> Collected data

^^^^^^^^

(* ===== verification/Ranges.v ===== *)
(** * Address ranges and frame bitmaps

    A range is a start and a size.  The allocators and the object registry keep
    sets of ranges apart from each other.

    Both physical frame allocators (src/src/mm/buddy_allocator.rs and
    src/src/mm/frame_allocator.rs) track 4 KiB frames in an array of [u64]
    words, bit [f % 64] of word [f / 64] set when frame [f] is in use.  The
    second part holds the reference reading of such an array, [bit_used], and the
    lemmas on setting and clearing one bit; the two allocators' operations are
    modelled in their own files and related to it there. *)

From stdpp Require Import base list.
From Stdlib Require Import ZArith Lia Btauto.
From S2P Require Import Prelude.

Local Open Scope Z_scope.

Definition range : Type := Z * Z.

Definition ranges_apart (r1 r2 : range) : Prop := r1.1 + r1.2 <= r2.1 \/ r2.1 + r2.2 <= r1.1.

#[export] Instance ranges_apart_sym : Symmetric ranges_apart.
Proof. intros x y [H|H]; [by right | by left]. Qed.

(** Every two ranges of the list are apart. *)
Fixpoint all_apart (l : list range) : Prop :=
  match l with
  | [] => True
  | r :: l' => Forall (ranges_apart r) l' /\ all_apart l'
  end.

#[export] Instance all_apart_perm : Proper ((≡ₚ) ==> iff) all_apart.
Proof.
  intros l l' Hp. induction Hp as [|x l l' Hp IH|x y l|l1 l2 l3 _ IH1 _ IH2]; simpl.
  - done.
  - by rewrite IH, Hp.
  - rewrite !Forall_cons. split; intros [[H1 H2] [H3 H4]]; (split; [split; [by symmetry | done] | done]).
  - by rewrite IH1.
Qed.

Lemma all_apart_app (l1 l2 : list range) :
  all_apart (l1 ++ l2) <->
  all_apart l1 /\ all_apart l2 /\ forall x y, x ∈ l1 -> y ∈ l2 -> ranges_apart x y.
Proof.
  induction l1 as [|x l1 IH]; simpl.
  - split; [intros H; split; [done|]; split; [done|]; by intros ?? ?%elem_of_nil | tauto].
  - rewrite IH, Forall_app. rewrite !Forall_forall. split.
    + intros ((Hx1 & Hx2) & H1 & H2 & H3). split; [done|]. split; [done|].
      intros a b [-> | Ha]%elem_of_cons Hb; auto.
    + intros ((Hx & H1) & H2 & H3). split; [split; [done|]|].
      * intros b Hb. apply H3; [by left | done].
      * split; [done|]. split; [done|]. intros a b Ha Hb. apply H3; [by right | done].
Qed.

Lemma all_apart_lookup (l : list range) (i j : nat) (x y : range) :
  all_apart l -> l !! i = Some x -> l !! j = Some y -> i <> j -> ranges_apart x y.
Proof.
  revert i j. induction l as [|r l IH]; intros i j Hall Hi Hj Hne; [done|]. destruct Hall as [Hr Hl].
  rewrite Forall_forall in Hr. destruct i as [|i], j as [|j]; simpl in *; simplify_eq.
  - apply Hr. by eapply list_elem_of_lookup_2.
  - symmetry. apply Hr. by eapply list_elem_of_lookup_2.
  - eapply (IH i j); eauto.
Qed.

(** A sub-range of a range that is apart is apart. *)
Definition sub_range (r1 r2 : range) : Prop := r2.1 <= r1.1 /\ r1.1 + r1.2 <= r2.1 + r2.2.

Lemma sub_range_apart (r1 r2 r3 : range) :
  sub_range r1 r2 -> ranges_apart r2 r3 -> ranges_apart r1 r3.
Proof. unfold sub_range, ranges_apart. lia. Qed.

(** Replacing a range by parts of it that are apart keeps everything apart. *)
Lemma all_apart_refine (r : range) (parts rest : list range) :
  all_apart (r :: rest) -> all_apart parts -> Forall (fun p => sub_range p r) parts ->
  all_apart (parts ++ rest).
Proof.
  intros [Hr Hrest] Hparts Hsub. apply all_apart_app. split; [done|]. split; [done|].
  rewrite Forall_forall in Hsub, Hr. intros x y Hx Hy. eapply sub_range_apart; eauto.
Qed.

(** ** Frame bitmaps *)

(** The bit of frame [f]: [true] when the frame is in use or outside the map. *)
Definition bit_used (bm : list Z) (f : Z) : bool :=
  match bm !! Z.to_nat (f / 64) with
  | Some w => Z.testbit w (f mod 64)
  | None => true
  end.

Definition set_bit (bm : list Z) (f : Z) : list Z :=
  alter (fun w => Z.lor w (Z.shiftl 1 (f mod 64))) (Z.to_nat (f / 64)) bm.

Definition clear_bit (bm : list Z) (f : Z) : list Z :=
  alter (fun w => Z.land w (not64 (Z.shiftl 1 (f mod 64)))) (Z.to_nat (f / 64)) bm.

(** Two frames share a word and a bit only when they are the same frame. *)
Lemma frame_split_inj (f g : Z) :
  0 <= f -> 0 <= g -> Z.to_nat (f / 64) = Z.to_nat (g / 64) -> f mod 64 = g mod 64 -> f = g.
Proof.
  intros Hf Hg Hd Hm.
  pose proof (Z.div_pos f 64 Hf ltac:(lia)). pose proof (Z.div_pos g 64 Hg ltac:(lia)).
  rewrite (Z.div_mod f 64), (Z.div_mod g 64) by lia. lia.
Qed.

Lemma testbit_shiftl_1 (b i : Z) : 0 <= b -> 0 <= i -> Z.testbit (Z.shiftl 1 b) i = (i =? b).
Proof.
  intros Hb Hi. rewrite Z.shiftl_mul_pow2, Z.mul_1_l by done. by apply testbit_single.
Qed.

Lemma testbit_not64_shiftl_1 (b i : Z) :
  0 <= b < 64 -> 0 <= i < 64 -> Z.testbit (not64 (Z.shiftl 1 b)) i = negb (i =? b).
Proof.
  intros Hb Hi. unfold not64.
  rewrite Z.lxor_spec, testbit_shiftl_1, Z.ones_spec_low by lia. btauto.
Qed.

Lemma frame_bit_range (f : Z) : 0 <= f mod 64 < 64.
Proof. apply Z.mod_pos_bound. lia. Qed.

Lemma bit_used_set (bm : list Z) (f g : Z) :
  0 <= f -> 0 <= g ->
  bit_used (set_bit bm f) g = (f =? g) || bit_used bm g.
Proof.
  intros Hf Hg. unfold bit_used, set_bit. rewrite list_lookup_alter.
  pose proof (frame_bit_range f). pose proof (frame_bit_range g).
  destruct (decide (Z.to_nat (f / 64) = Z.to_nat (g / 64))) as [Hw|Hw].
  - rewrite <- Hw. destruct (bm !! Z.to_nat (f / 64)) as [w|]; simpl; [|btauto].
    rewrite Z.lor_spec, testbit_shiftl_1 by lia.
    destruct (Z.eqb_spec f g) as [->|Hne]; [rewrite Z.eqb_refl; btauto|].
    destruct (Z.eqb_spec (g mod 64) (f mod 64)) as [He|]; [|btauto].
    exfalso. apply Hne. by apply frame_split_inj.
  - destruct (Z.eqb_spec f g) as [->|]; done.
Qed.

Lemma bit_used_clear (bm : list Z) (f g : Z) :
  0 <= f -> 0 <= g -> (Z.to_nat (f / 64) < length bm)%nat ->
  bit_used (clear_bit bm f) g = negb (f =? g) && bit_used bm g.
Proof.
  intros Hf Hg Hin. unfold bit_used, clear_bit. rewrite list_lookup_alter.
  pose proof (frame_bit_range f). pose proof (frame_bit_range g).
  destruct (decide (Z.to_nat (f / 64) = Z.to_nat (g / 64))) as [Hw|Hw].
  - rewrite <- Hw. destruct (lookup_lt_is_Some_2 _ _ Hin) as [w ->]; simpl.
    rewrite Z.land_spec, testbit_not64_shiftl_1 by lia.
    destruct (Z.eqb_spec f g) as [->|Hne]; [rewrite Z.eqb_refl; btauto|].
    destruct (Z.eqb_spec (g mod 64) (f mod 64)) as [He|]; [|btauto].
    exfalso. apply Hne. by apply frame_split_inj.
  - destruct (Z.eqb_spec f g) as [->|]; done.
Qed.

Lemma length_set_bit (bm : list Z) (f : Z) : length (set_bit bm f) = length bm.
Proof. apply length_alter. Qed.

Lemma length_clear_bit (bm : list Z) (f : Z) : length (clear_bit bm f) = length bm.
Proof. apply length_alter. Qed.

(** The test [word & (1 << bit) == 0] of the sources. *)
Lemma land_shiftl_1_eqb (w b : Z) :
  0 <= b -> (Z.land w (Z.shiftl 1 b) =? 0) = negb (Z.testbit w b).
Proof.
  intros Hb. destruct (Z.testbit w b) eqn:E; simpl.
  - apply Z.eqb_neq. intros H0.
    assert (Z.testbit (Z.land w (Z.shiftl 1 b)) b = false) as Hc by (rewrite H0; apply Z.bits_0).
    rewrite Z.land_spec, testbit_shiftl_1, Z.eqb_refl, E in Hc by done. done.
  - apply Z.eqb_eq. apply Z.bits_inj'. intros i Hi.
    rewrite Z.land_spec, testbit_shiftl_1, Z.bits_0 by done.
    destruct (Z.eqb_spec i b) as [->|]; [by rewrite E | btauto].
Qed.

(** A full word [u64::MAX] has every bit set. *)
Lemma testbit_u64_max (i : Z) : 0 <= i < 64 -> Z.testbit u64_max i = true.
Proof.
  intros Hi. change u64_max with (Z.ones 64). by apply Z.ones_spec_low.
Qed.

^^^^^^^^

> INSTRUCTIONS FOR THE TASK
Look through the entries. Copy out each line with "left" in it.

> SOLUTION TO THE PROBLEM
Proof. intros x y [H|H]; [by right | by left]. Qed.
      * intros b Hb. apply H3; [by left | done].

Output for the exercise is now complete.